## WHAT IS EXPECTED
Transcribe only the lines between the first line of the records and the line containing "- exists [].", inclusive, exactly as written.

<<<<

(** The loop of a run in which every note is found with its remote
    timestamp: everything is skipped and only echoes happen. *)
Lemma skip_loop (E : Env) (cfg : Config) (dir mediapath : Path) (todo : list Note)
    (c : counters) (w : world) :
  rename_local cfg = false →
  (∀ note, note ∈ todo →
     ∃ local_note, local_index w !! note_id note = Some local_note ∧
                   timestamp_updated local_note = Some (note_updated note)) →
  ∃ evs,
    for_each todo (process_note E cfg dir mediapath) c w
    = (Ok {| skipped_notes := skipped_notes c + length todo;
             updated_notes := updated_notes c; new_notes := new_notes c;
             downloaded_media := downloaded_media c |},
       World (fs w) (trace w ++ evs) (local_index w)) ∧
    Forall is_echo evs.
Proof.
  intros Hren. revert c w. induction todo as [|note todo IH]; intros c w Hfound.
  - exists []. destruct c, w. simpl. munfold. rewrite app_nil_r, Nat.add_0_r. done.
  - destruct (Hfound note) as (local_note & Hidx & Hts); [left|].
    pose proof (process_note_no_rename E cfg dir mediapath note c w Hren) as Hp.
    rewrite Hidx, bool_decide_eq_true_2 in Hp by done.
    destruct Hp as (evs1 & Hevs1 & Hrun1).
    destruct (IH (count_skipped c) (World (fs w) (trace w ++ evs1) (local_index w)))
      as (evs2 & Hrun2 & Hevs2).
    { intros note' Hin. apply Hfound. by right. }
    exists (evs1 ++ evs2). split; [|by apply Forall_app].
    simpl. munfold. rewrite Hrun1, Hrun2. simpl.
    rewrite app_assoc. do 3 f_equal. lia.
Qed.

(** *** The dictionary of remote notes *)

Lemma dict_set_keys (k : string) (v : Note) (d : list (string * Note)) :
  (dict_set k v d).*1 = if bool_decide (k ∈ d.*1) then d.*1 else d.*1 ++ [k].
Proof.
  induction d as [|[k' v'] d IH]; [done|]. cbn [dict_set].
  destruct (decide (k' = k)) as [->|Hne].
  - rewrite bool_decide_eq_true_2 by done. rewrite !fmap_cons. cbn [fst].
    rewrite bool_decide_eq_true_2; [done | left].
  - rewrite bool_decide_eq_false_2 by done. rewrite !fmap_cons, IH. cbn [fst].
    destruct (decide (k ∈ d.*1)) as [Hin|Hnotin].
    + rewrite !bool_decide_eq_true_2; [done | by right | done].
    + rewrite !bool_decide_eq_false_2; [done | | done].
      intros [?|?]%elem_of_cons; [congruence | done].
Qed.

Lemma elem_of_dict_set (k : string) (v : Note) (d : list (string * Note))
    (x : string * Note) :
  x ∈ dict_set k v d → x = (k, v) ∨ x ∈ d.
Proof.
  induction d as [|[k' v'] d IH]; simpl.
  - intros ?%list_elem_of_singleton. by left.
  - case_bool_decide.
    + intros [->|?]%elem_of_cons; [by left | right; by right].
    + intros [->|Hin]%elem_of_cons; [right; left|].
      destruct (IH Hin) as [?|?]; [by left | right; by right].
Qed.

Lemma dict_of_notes_spec (l : list Note) :
  NoDup (dict_of_notes l).*1 ∧
  ∀ k note, (k, note) ∈ dict_of_notes l → k = note_id note ∧ note ∈ l.
Proof.
  unfold dict_of_notes. induction l as [|x l IH] using rev_ind; simpl.
  - split; [constructor | by intros ? ? ?%elem_of_nil].
  - rewrite foldl_snoc. destruct IH as [Hnodup Hin]. split.
    + rewrite dict_set_keys. case_bool_decide; [done|].
      apply NoDup_app. split; [done|]. split; [|apply NoDup_singleton].
      intros k Hk ->%list_elem_of_singleton. done.
    + intros k note [[= -> ->]|Hd]%elem_of_dict_set.
      * split; [done|]. apply elem_of_app. right. left.
      * destruct (Hin k note Hd). split; [done|]. apply elem_of_app. by left.
Qed.

Lemma dict_of_notes_ids (l : list Note) :
  note_id <$> (dict_of_notes l).*2 = (dict_of_notes l).*1.
Proof.
  destruct (dict_of_notes_spec l) as [_ Hin].
  induction (dict_of_notes l) as [|[k note] d IH]; simpl; [done|].
  f_equal.
  - symmetry. apply (Hin k note). left.
  - apply IH. intros k' note' Hd. apply Hin. by right.
Qed.

(** *** Setting up the directories *)

Lemma echo_Ok (m : message) (w w' : world) :
  echo m w = (Ok tt, w') → fs w' = fs w ∧ local_index w' = local_index w.
Proof. munfold. by intros [= <-]. Qed.

Lemma mkdirs_Ok (E : Env) (p : Path) (l : list nat) (w w' : world) :
  for_each l (λ n _, mkdir_exist_ok E (take n p)) tt w = (Ok tt, w') →
  harmless (λ _, True) (fs w) (fs w') ∧ ∀ n, n ∈ l → is_Some (fs w' !! take n p).
Proof.
  revert w. induction l as [|n l IH]; intros w H.
  - injection H as <-. split; [apply harmless_refl | by intros ? ?%elem_of_nil].
  - apply for_each_Ok_cons in H as ([] & w1 & Hmk & H).
    apply mkdir_exist_ok_Ok in Hmk as [Hmk Hdir]. apply IH in H as [Hrest Hl].
    split.
    + eapply harmless_trans; [|done]. by eapply harmless_weaken.
    + intros n' [->|Hin]%elem_of_cons; [|by apply Hl].
      eapply harmless_is_Some; [done|]. by rewrite Hdir.
Qed.

Lemma ensure_directory_Ok (E : Env) (p : Path) (creating : message) (w w' : world) :
  ensure_directory E p creating w = (Ok tt, w') →
  harmless (λ _, True) (fs w) (fs w') ∧ (is_Some (fs w' !! p) ∨ p = []).
Proof.
  unfold ensure_directory, exists_. munfold. case_bool_decide as Hex.
  - intros [= <-]. split; [apply harmless_refl | by left].
  - intros H. apply mkdirs_Ok in H as [Hharm Hl]. simpl in Hharm. split; [done|].
    destruct p as [|x p]; [by right|]. left.
    rewrite <- (firstn_all (x :: p)). apply Hl. apply elem_of_seq. simpl. lia.
Qed.

(** *** Runs that only echo *)

Lemma quiet_bind {A B} (m : M A) (k : A → M B) (w w1 w2 : world) (a : A) (b : B) :
  quiet m w a w1 → quiet (k a) w1 b w2 → quiet (m ≫= k) w b w2.
Proof.
  intros (Hm & Hfs1 & evs1 & Htr1 & Hevs1) (Hk & Hfs2 & evs2 & Htr2 & Hevs2).
  split; [|split].
  - munfold. by rewrite Hm.
  - congruence.
  - exists (evs1 ++ evs2). split; [|by apply Forall_app].
    by rewrite Htr2, Htr1, app_assoc.
Qed.

Lemma quiet_echo (x : message) (w : world) :
  quiet (echo x) w tt (World (fs w) (trace w ++ [Echo x]) (local_index w)).
Proof.
  split; [done|]. split; [done|]. exists [Echo x]. split; [done|]. by repeat constructor.
Qed.

Lemma quiet_ret {A} (a : A) (w : world) : quiet (mret a) w a w.
Proof.
  split; [done|]. split; [done|]. exists []. by rewrite app_nil_r.
Qed.

Lemma quiet_ensure_directory (E : Env) (p : Path) (creating : message) (w : world) :
  is_Some (fs w !! p) ∨ p = [] →
  ∃ w', quiet (ensure_directory E p creating) w tt w' ∧ local_index w' = local_index w.
Proof.
  intros Hp. unfold ensure_directory, exists_.
  destruct (decide (is_Some (fs w !! p))) as [Hex|Hex].
  - exists w. split; [|done]. destruct (quiet_ret tt w) as (_ & ? & ?).
    split; [|done]. munfold. by rewrite bool_decide_eq_true_2.
  - destruct Hp as [?| ->]; [done|].
    eexists. split; [|shelve].
    destruct (quiet_echo creating w) as (_ & ? & ?).
    split; [|done]. munfold. rewrite bool_decide_eq_false_2 by done. simpl. done.
    Unshelve. done.
Qed.

Lemma all_scannable_listing (E : Env) (dir : Path) (m : gmap Path fsnode) :
  rglob_ok E → all_scannable dir m ↔ Forall scannable (listing E dir m).
Proof.
  intros Hok. rewrite Forall_forall. split.
  - intros Hs [p f] Hin. apply elem_of_listing in Hin as [? ?]; [|done]. by apply Hs.
  - intros Hl p f Hf Hbelow. apply Hl. by apply elem_of_listing.
Qed.

Lemma quiet_index_existing_files (E : Env) (dir : Path) (w : world) :
  rglob_ok E → all_scannable dir (fs w) →
  ∃ w', quiet (index_existing_files E dir) w tt w' ∧
        index_matches (listing E dir (fs w)) (local_index w').
Proof.
  intros Hok Hscan. apply (all_scannable_listing E) in Hscan; [|done].
  destruct (index_existing_files_total E dir w) as [w' Hrun].
  { by apply scan_files_scannable. }
  exists w'. apply index_existing_files_Ok in Hrun as Hfacts.
  destruct Hfacts as (? & ? & ?). done.
Qed.

Lemma quiet_delete_disabled (E : Env) (keep_notes : list (string * Note)) (w : world) :
  ∃ w', quiet (delete_local_only_files E keep_notes false) w (0, 0) w' ∧
        local_index w' = local_index w.
Proof.
  destruct (delete_local_only_files_disabled E keep_notes w) as (evs & Hrun & Hevs).
  eexists. split; [|shelve]. split; [exact Hrun|]. split; [done|]. by exists evs.
  Unshelve. done.
Qed.

Lemma quiet_skip_loop (E : Env) (cfg : Config) (dir mediapath : Path) (todo : list Note)
    (c : counters) (w : world) :
  rename_local cfg = false →
  (∀ note, note ∈ todo →
     ∃ local_note, local_index w !! note_id note = Some local_note ∧
                   timestamp_updated local_note = Some (note_updated note)) →
  ∃ w', quiet (for_each todo (process_note E cfg dir mediapath) c) w
          {| skipped_notes := skipped_notes c + length todo;
             updated_notes := updated_notes c; new_notes := new_notes c;
             downloaded_media := downloaded_media c |} w'.
Proof.
  intros Hren Hfound.
  destruct (skip_loop E cfg dir mediapath todo c w Hren Hfound) as (evs & Hrun & Hevs).
  eexists. split; [exact Hrun|]. split; [done|]. by exists evs.
Qed.

(** *** The state a run with header leaves behind *)

Lemma main_settles (E : Env) (cfg : Config) (keep_all : list Note) (w0 w1 : world)
    (s1 : summary) :
  rglob_ok E →
  header cfg = true → rename_local cfg = false → delete_local cfg = false →
  remote_ok E keep_all →
  unique_claims (directory cfg) (fs w0) →
  main E cfg keep_all w0 = (Ok s1, w1) →
  settled (directory cfg) keep_all (fs w1) ∧
  skipped_notes (notes s1) + updated_notes (notes s1) + new_notes (notes s1)
  = length (dict_of_notes keep_all).
Proof.
  intros Hok Hheader Hren Hdel Hremote Hunique H.
  unfold main in H. rewrite Hdel in H. set (dir := directory cfg) in *.
  apply bind_Ok in H as ([] & wa & [Hfa _]%echo_Ok & H).
  apply bind_Ok in H as ([] & wb & [Hfb _]%echo_Ok & H).
  apply bind_Ok in H as ([] & wc & [Hhc Hdir]%ensure_directory_Ok & H).
  apply bind_Ok in H as ([] & wd & [Hhd Hmedia]%ensure_directory_Ok & H).
  apply bind_Ok in H as ([] & we & [Hfe _]%echo_Ok & H).
  apply bind_Ok in H as ([] & wf & Hscan & H).
  apply bind_Ok in H as ([] & wg & [Hfg Hig]%echo_Ok & H).
  apply bind_Ok in H as ([dn dm] & wh & Hdelete & H).
  apply bind_Ok in H as (c & wi & Hloop & H).
  apply bind_Ok in H as ([] & wj & [Hfj _]%echo_Ok & H).
  apply bind_Ok in H as ([] & wk & [Hfk _]%echo_Ok & H).
  apply bind_Ok in H as ([] & wl & [Hfl _]%echo_Ok & H).
  injection H as <- <-. simpl.
  (* the files after the setup *)
  assert (harmless (λ _, True) (fs w0) (fs we)) as Hsetup.
  { rewrite Hfe. eapply harmless_trans; [|exact Hhd]. by rewrite <- Hfa, <- Hfb. }
  destruct Hmedia as [Hmedia|Hmedia];
    [|by apply (f_equal length) in Hmedia; unfold joinpath in Hmedia;
         rewrite length_app in Hmedia; simpl in Hmedia; lia].
  (* the scan *)
  apply index_existing_files_scanned in Hscan as Hscanned.
  destruct Hscanned as (ms & st & Hscanned).
  apply scan_files_Ok_scannable in Hscanned.
  apply (all_scannable_listing E dir (fs we) Hok) in Hscanned.
  apply index_existing_files_Ok in Hscan as (Hff & _ & Hmatches).
  (* the orphan detection does nothing *)
  destruct (delete_local_only_files_disabled E (dict_of_notes keep_all) wg)
    as (evs & Hdelete' & _).
  rewrite Hdelete' in Hdelete. injection Hdelete as <- <- <-.
  (* the loop *)
  destruct (dict_of_notes_spec keep_all) as [Hnodup Hin].
  apply run_loop in Hloop as (Hscan' & Hunique' & Hclaims & _ & Hkeys & Hcount);
    try done; simpl.
  - split; [|simpl in Hcount; rewrite length_fmap in Hcount; lia].
    rewrite Hfl, Hfk, Hfj. split; [|split; [|done]].
    + destruct Hdir as [Hdir|?]; [left|by right]. apply Hkeys. simpl.
      rewrite Hfg, Hff, Hfe. by eapply harmless_is_Some.
    + apply Hkeys. simpl. by rewrite Hfg, Hff, Hfe.
  - by rewrite dict_of_notes_ids.
  - apply Forall_forall. intros note Hnote.
    apply list_elem_of_fmap in Hnote as ([k note'] & -> & Hd).
    apply Hin in Hd as [_ Hd]. unfold remote_ok in Hremote.
    rewrite Forall_forall in Hremote. by apply Hremote.
  - by rewrite Hfg, Hff.
  - rewrite Hfg, Hff. by eapply unique_claims_harmless.
  - intros note _. rewrite Hfg, Hff, Hig. by eapply index_matches_agrees.
Qed.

>>>>

## EXPECTED ANSWER
(** The loop of a run in which every note is found with its remote
    timestamp: everything is skipped and only echoes happen. *)
Lemma skip_loop (E : Env) (cfg : Config) (dir mediapath : Path) (todo : list Note)
    (c : counters) (w : world) :
  rename_local cfg = false →
  (∀ note, note ∈ todo →
     ∃ local_note, local_index w !! note_id note = Some local_note ∧
                   timestamp_updated local_note = Some (note_updated note)) →
  ∃ evs,
    for_each todo (process_note E cfg dir mediapath) c w
    = (Ok {| skipped_notes := skipped_notes c + length todo;
             updated_notes := updated_notes c; new_notes := new_notes c;
             downloaded_media := downloaded_media c |},
       World (fs w) (trace w ++ evs) (local_index w)) ∧
    Forall is_echo evs.
Proof.
  intros Hren. revert c w. induction todo as [|note todo IH]; intros c w Hfound.
  - exists []. destruct c, w. simpl. munfold. rewrite app_nil_r, Nat.add_0_r. done.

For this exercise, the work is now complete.